(Stored data entries)
(** The card [id] gets the mark of the end of a file. *)
Lemma archive_marked s s' l name offset id r r' : archive_ok (mkWorld s l (Opened name offset)) → decision_items (board s) !! id = Some r →
  di_state r = "archived"%string → no_wait id (board s) → unmarked r' = unmarked r → di_mark_revision r' = di_revision r → di_mark_file r' = name → di_mark_offset r' = offset →
  s' = s <| board := (board s) <| decision_items := <[id := r']> (decision_items (board s)) |> |> → archive_ok (mkWorld s' l (Marked id name offset)).
Proof.
  intros [[Hb Hw] A2 A3 A4 A5] Hi Hs Hq E1 E2 E3 E4 ->. cbn [w_state w_logs w_mover] in *. destruct (mark_change _ id r r' Hb Hi Hs E2 E1) as (Hb' & Ho & Hm & Hnw). split; cbn [w_state w_logs w_mover]; try done.
  - split; [done|]. by apply (inbox_wf_view s).
  - intros reference lo Hlo. apply (located_kept (board s) _ l l); [unfold counted; cbn; lia|by intros n k x|by apply A3].
  - intros j x Hx Hr. change (<[id := r']> (decision_items (board s)) !! j = Some x) in Hx. destruct (decide (j = id)) as [->|Hne].
    + rewrite lookup_insert_eq in Hx. injection Hx as <-. split; [by apply Hnw|]. intros x a Hx _ _ _. exfalso.
      rewrite E3, E4 in Hx. destruct A5 as [Hp Hoff]. unfold full_line, full_lines in Hx. rewrite Hp in Hx. cbn in Hx. subst offset.
      destruct (A2 name) as [Hsz _]. unfold full_lines in Hsz. rewrite Hp in Hsz. cbn in Hsz. rewrite <-(app_nil_r (lf_lines _)) in Hx at 2. by rewrite line_at_end in Hx.
    + rewrite lookup_insert_ne in Hx by done. destruct (A4 _ _ Hx Hr) as [Hq' Hl]. split; [by eapply no_wait_same; [apply Ho|]|]. intros y a H1 H2 H3 H4.
      apply Hm. by eapply Hl.
Qed.
Lemma archive_mark s s' l name offset id : archive_ok (mkWorld s l (Opened name offset)) → waits_for_ack id (board s) = false →
  markTx name offset id s = Ok (true, s') → archive_ok (mkWorld s' l (Marked id name offset)).
Proof.
  intros Ha Hq%waits_no_wait (r & Hi & Hp & ->)%update_card_Ok. apply andb_true_iff in Hp as [Hs%seqb_true _].
  eapply archive_marked; [exact Ha|exact Hi|exact Hs|exact Hq|..|reflexivity]; reflexivity.
Qed.
Lemma archive_remark s s' l name old offset id revision : archive_ok (mkWorld s l (Opened name offset)) → 0 < revision →
  remarkTx name old offset id revision s = Ok (true, s') → archive_ok (mkWorld s' l (Marked id name offset)).
Proof.
  intros Ha Hrev (r & Hi & Hp & ->)%update_card_Ok. rewrite !andb_true_iff, !Z.eqb_eq, seqb_true in Hp. destruct Hp as [[H1 H2] H3].
  pose proof Ha as [[Hb _] _ _ Hm _]. cbn [w_state w_logs w_mover] in *. destruct (co_mark _ _ _ (card_of _ _ _ Hb Hi)) as [Hz|[Hs Hr]]; [lia|].
  eapply archive_marked; [exact Ha|exact Hi|exact Hs|eapply Hm; [exact Hi|lia]| | | | |reflexivity]; [reflexivity|cbn; congruence|cbn; congruence|reflexivity].
Qed.
Lemma archive_read s l id name offset a : archive_ok (mkWorld s l (Marked id name offset)) → readDecisionRecord id (board s) = Some a →
  archive_ok (mkWorld s l (Holding a name offset)).
Proof.
  intros [A1 A2 A3 A4 A5] Ha. cbn [w_state w_logs w_mover] in *. split; cbn [w_state w_logs w_mover]; try done. split; [done|]. intros r _ _. unfold matches.
  assert (ar_ID a = id) as -> by (unfold readDecisionRecord in Ha; destruct (_ !! id); [|done]; cbn in Ha; by injection Ha as <-). by rewrite Ha.
Qed.
Lemma archive_found s l id r x a : archive_ok (mkWorld s l Idle) → decision_items (board s) !! id = Some r → 0 < di_mark_revision r →
  read_line l (di_mark_file r) (di_mark_offset r) = Some x → ln_record x = Some a → ar_ID a = id → ar_Revision a = di_mark_revision r →
  archive_ok (mkWorld s l (Appended a (ln_length x) (di_mark_file r) (di_mark_offset r))).
Proof.
  intros [A1 A2 A3 A4 A5] Hi Hr Hx Ha <- Hrev. cbn [w_state w_logs w_mover] in *. split; cbn [w_state w_logs w_mover]; try done. split; [by exists x|]. intros r' Hi' _. assert (r' = r) as -> by congruence.
  eapply A4; [exact Hi|lia|by apply read_full|done..].
Qed.
Lemma archive_append s l a name offset now w : archive_ok (mkWorld s l (Holding a name offset)) → let a' := a <| ar_MovedAt := now |> in
  archive_ok (mkWorld s (append_line l name a' w) (match w with Written => Appended a' (ln_length (record_line a')) name offset | _ => Idle end)).
Proof.
  intros [A1 A2 A3 A4 [A5 A6]] a'. cbn [w_state w_logs w_mover] in *. destruct (append_spec l name offset a' w A5 (proj1 (A2 name))) as (H1 & H2 & H3 & H4 & H5).
  split; cbn [w_state w_logs w_mover]; [done| | | |].
  - intros n. destruct (decide (n = name)) as [->|Hn]; [done|]. rewrite H1 by done. apply A2.
  - intros reference lo Hlo. eapply located_kept; [apply counted_refl|exact H2|by apply A3].
  - intros id r Hi Hr. destruct (A4 _ _ Hi Hr) as [Hq Hx]. split; [done|]. intros x y Hl Hy E1 E2.
    assert (full_line l (di_mark_file r) (di_mark_offset r) = Some x ∨ di_mark_file r = name ∧ di_mark_offset r = offset ∧ y = a') as [?|(F1 & F2 & ->)].
    { destruct (decide (di_mark_file r = name)) as [<-|Hn].
      - destruct (H4 _ _ _ Hl Hy) as [?|[? ?]]; [by left|by right].
      - left. unfold full_line in *. by rewrite H1 in Hl. }
    + by eapply Hx.
    + apply (A6 r); [by rewrite <-E1 in Hi|]. apply is_marked_spec. destruct (co_mark _ _ _ (card_of _ _ _ (proj1 A1) Hi)) as [Hz|[Hs Hm]]; [done|].
      change (ar_Revision a') with (ar_Revision a) in E2. split_and!; congruence.
  - destruct w; [|done|done]. split; [|exact A6]. exists (record_line a'). split; [by apply H5|done].
Qed.
(** The deletion of the rows of the card whose record is in the log *)
Lemma archive_delete s s' l a n name offset u : archive_ok (mkWorld s l (Appended a n name offset)) →
  deleteMovedTx (ar_ID a) (ar_Reference a) (ar_Revision a) name offset n (ar_MovedAt a) s = Ok (u, s') →
  archive_ok (mkWorld s' l Idle) ∧ matches (board s) a ∧ di_state (ar_Item a) = "archived"%string.
Proof.
  intros [[Hb Hw] A2 A3 A4 [(x & Hx & Hn & Hxa) A6]] (r & g & Hi & Hm & Hd & ->)%deleteMovedTx_Ok. cbn [w_state w_logs w_mover] in *.
  pose proof (A6 _ Hi Hm) as Hmt. apply is_marked_spec in Hm as (Hst & Hrev & _).
  assert (di_state (ar_Item a) = "archived"%string ∧ ar_Reference a = di_reference r) as [Hs Href].
  { unfold matches in Hmt. unfold readDecisionRecord in Hmt. rewrite Hi in Hmt. apply (inj Some) in Hmt.
    exact (conj (eq_trans (eq_sym (f_equal (λ a, di_state (ar_Item a)) Hmt)) Hst) (eq_sym (f_equal ar_Reference Hmt))). }
  pose proof (matches_ok _ _ Hb Hmt Hs) as Hok. split; [|done].
  set (lo := mkLocatorRow name offset n (ar_MovedAt a)). set (b' := (without_item (ar_ID a) (board s)) <| decision_deep_archive := <[ar_Reference a := lo]> (decision_deep_archive (board s)) |>).
  assert (∀ j, j ≠ ar_ID a → rows_same j (board s) b') as Ho by (intros j Hj; destruct (without_item_rows (ar_ID a) j (board s) Hj) as [E1 E2 E3 E4 E5]; by split).
  assert (marks_from (board s) b') as Hmf.
  { intros j y Hy _. change (delete (ar_ID a) (decision_items (board s)) !! j = Some y) in Hy. apply lookup_delete_Some in Hy as [Hj Hy].
    split; [done|]. apply Ho. by apply not_eq_sym. }
  split; cbn [w_state w_logs w_mover].
  - split; [by eapply deleted_board_ok|by apply (inbox_wf_view s)].
  - done.
  - intros reference lo' Hlo. change (<[ar_Reference a := lo]> (decision_deep_archive (board s)) !! reference = Some lo') in Hlo.
    apply (located_kept (board s) _ l l); [unfold counted; cbn; lia|by intros k1 k2 y|]. apply lookup_insert_Some in Hlo as [[<- <-]|[_ Hlo]]; [|by apply A3].
    exists x, a. by split_and!.
  - eapply (marks_kept (board s)); [exact Hmf|by intros k1 k2 y z|done].
  - done.
Qed.
Lemma archive_restore s s' l m now caller reference name offset x a u : clock_ok now → archive_ok (mkWorld s l m) → read_line l name offset = Some x →
  ln_record x = Some a → ar_Reference a = reference → restoreTx now caller reference name offset a s = Ok (u, s') →
  archive_ok (mkWorld s' l m) ∧ record_ok (board s) a ∧ restored now a (board s) ∧ board s' = restored_board now a reference (board s) ∧
  ∃ lo, decision_deep_archive (board s) !! reference = Some lo ∧ dl_file lo = name ∧ dl_offset lo = offset.
Proof.
  intros Hc [[Hb Hw] A2 A3 A4 A5] Hx Hxa Href (_ & (lo & Hlo & Hf & Ho) & Hre & g & ->)%restoreTx_Ok. cbn [w_state w_logs w_mover] in *.
  assert (now ≠ 0) as Hn by (unfold clock_ok in Hc; lia).
  assert (record_ok (board s) a) as Hok. { destruct (A3 _ _ Hlo) as (x' & a' & H1 & _ & H2 & _ & H3). rewrite Hf, Ho in H1. congruence. }
  split; [|split; [done|split; [done|split; [done|by exists lo]]]]. destruct (restored_rows now a reference (board s) Hb Hok Hre) as (Hoth & _ & _).
  destruct (restored_lookup now a reference (board s) Hok Hre) as (Hl & _). set (b' := restored_board now a reference (board s)) in *.
  assert (marks_from (board s) b') as Hmf.
  { intros j y Hy Hr. apply Hl in Hy as [[_ ->]|[Hj Hy]]; [done|]. split; [done|by apply Hoth]. }
  assert (board_ok b') as Hb' by by apply restored_board_ok.
  split; cbn [w_state w_logs w_mover].
  - split; [done|by apply (inbox_wf_view s)].
  - done.
  - intros reference' lo' Hlo'. change (delete reference (decision_deep_archive (board s)) !! reference' = Some lo') in Hlo'. apply lookup_delete_Some in Hlo' as [_ Hlo'].
    apply (located_kept (board s) _ l l); [unfold counted; cbn; lia|by intros k1 k2 y|by apply A3].
  - eapply (marks_kept (board s)); [exact Hmf|by intros k1 k2 y z|done].
  - eapply (mover_kept (board s)); [done|exact Hmf|done].
Qed.
Lemma archive_stop s l m : archive_ok (mkWorld s l m) → archive_ok (mkWorld s l Idle).
Proof. by intros [A1 A2 A3 A4 A5]. Qed.
Lemma move_step_ok w w' : move_step w w' → archive_ok w → archive_ok w'.
Proof.
  intros Hst Ha. destruct Hst as [s l name|s s' l name o id Hq H|s s' l name old o id rev Hr H|s l id name o a H|s l a name o now w a'|s l id r x a H1 H2 H3 H4 H5 H6|s s' l a n name o u H|s l m].
  - by apply archive_open.
  - by eapply archive_mark.
  - by eapply archive_remark.
  - by eapply archive_read.
  - by apply archive_append.
  - by eapply archive_found.
  - by eapply archive_delete.
  - by eapply archive_stop.
Qed.
Lemma arch_step_ok w w' : arch_step is_print w w' → archive_ok w → archive_ok w'.
Proof.
  intros [x y H|s s' l m H|s s' l m now c ref name o x a u H1 H2 H3 H4 H5] Ha; [by eapply move_step_ok|by eapply archive_board|by eapply archive_restore].
Qed.
End steps.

About this task: Your answer should be the lines of the records that hold the string "Holding".

Exercise output:
  archive_ok (mkWorld s l (Holding a name offset)).
Lemma archive_append s l a name offset now w : archive_ok (mkWorld s l (Holding a name offset)) → let a' := a <| ar_MovedAt := now |> in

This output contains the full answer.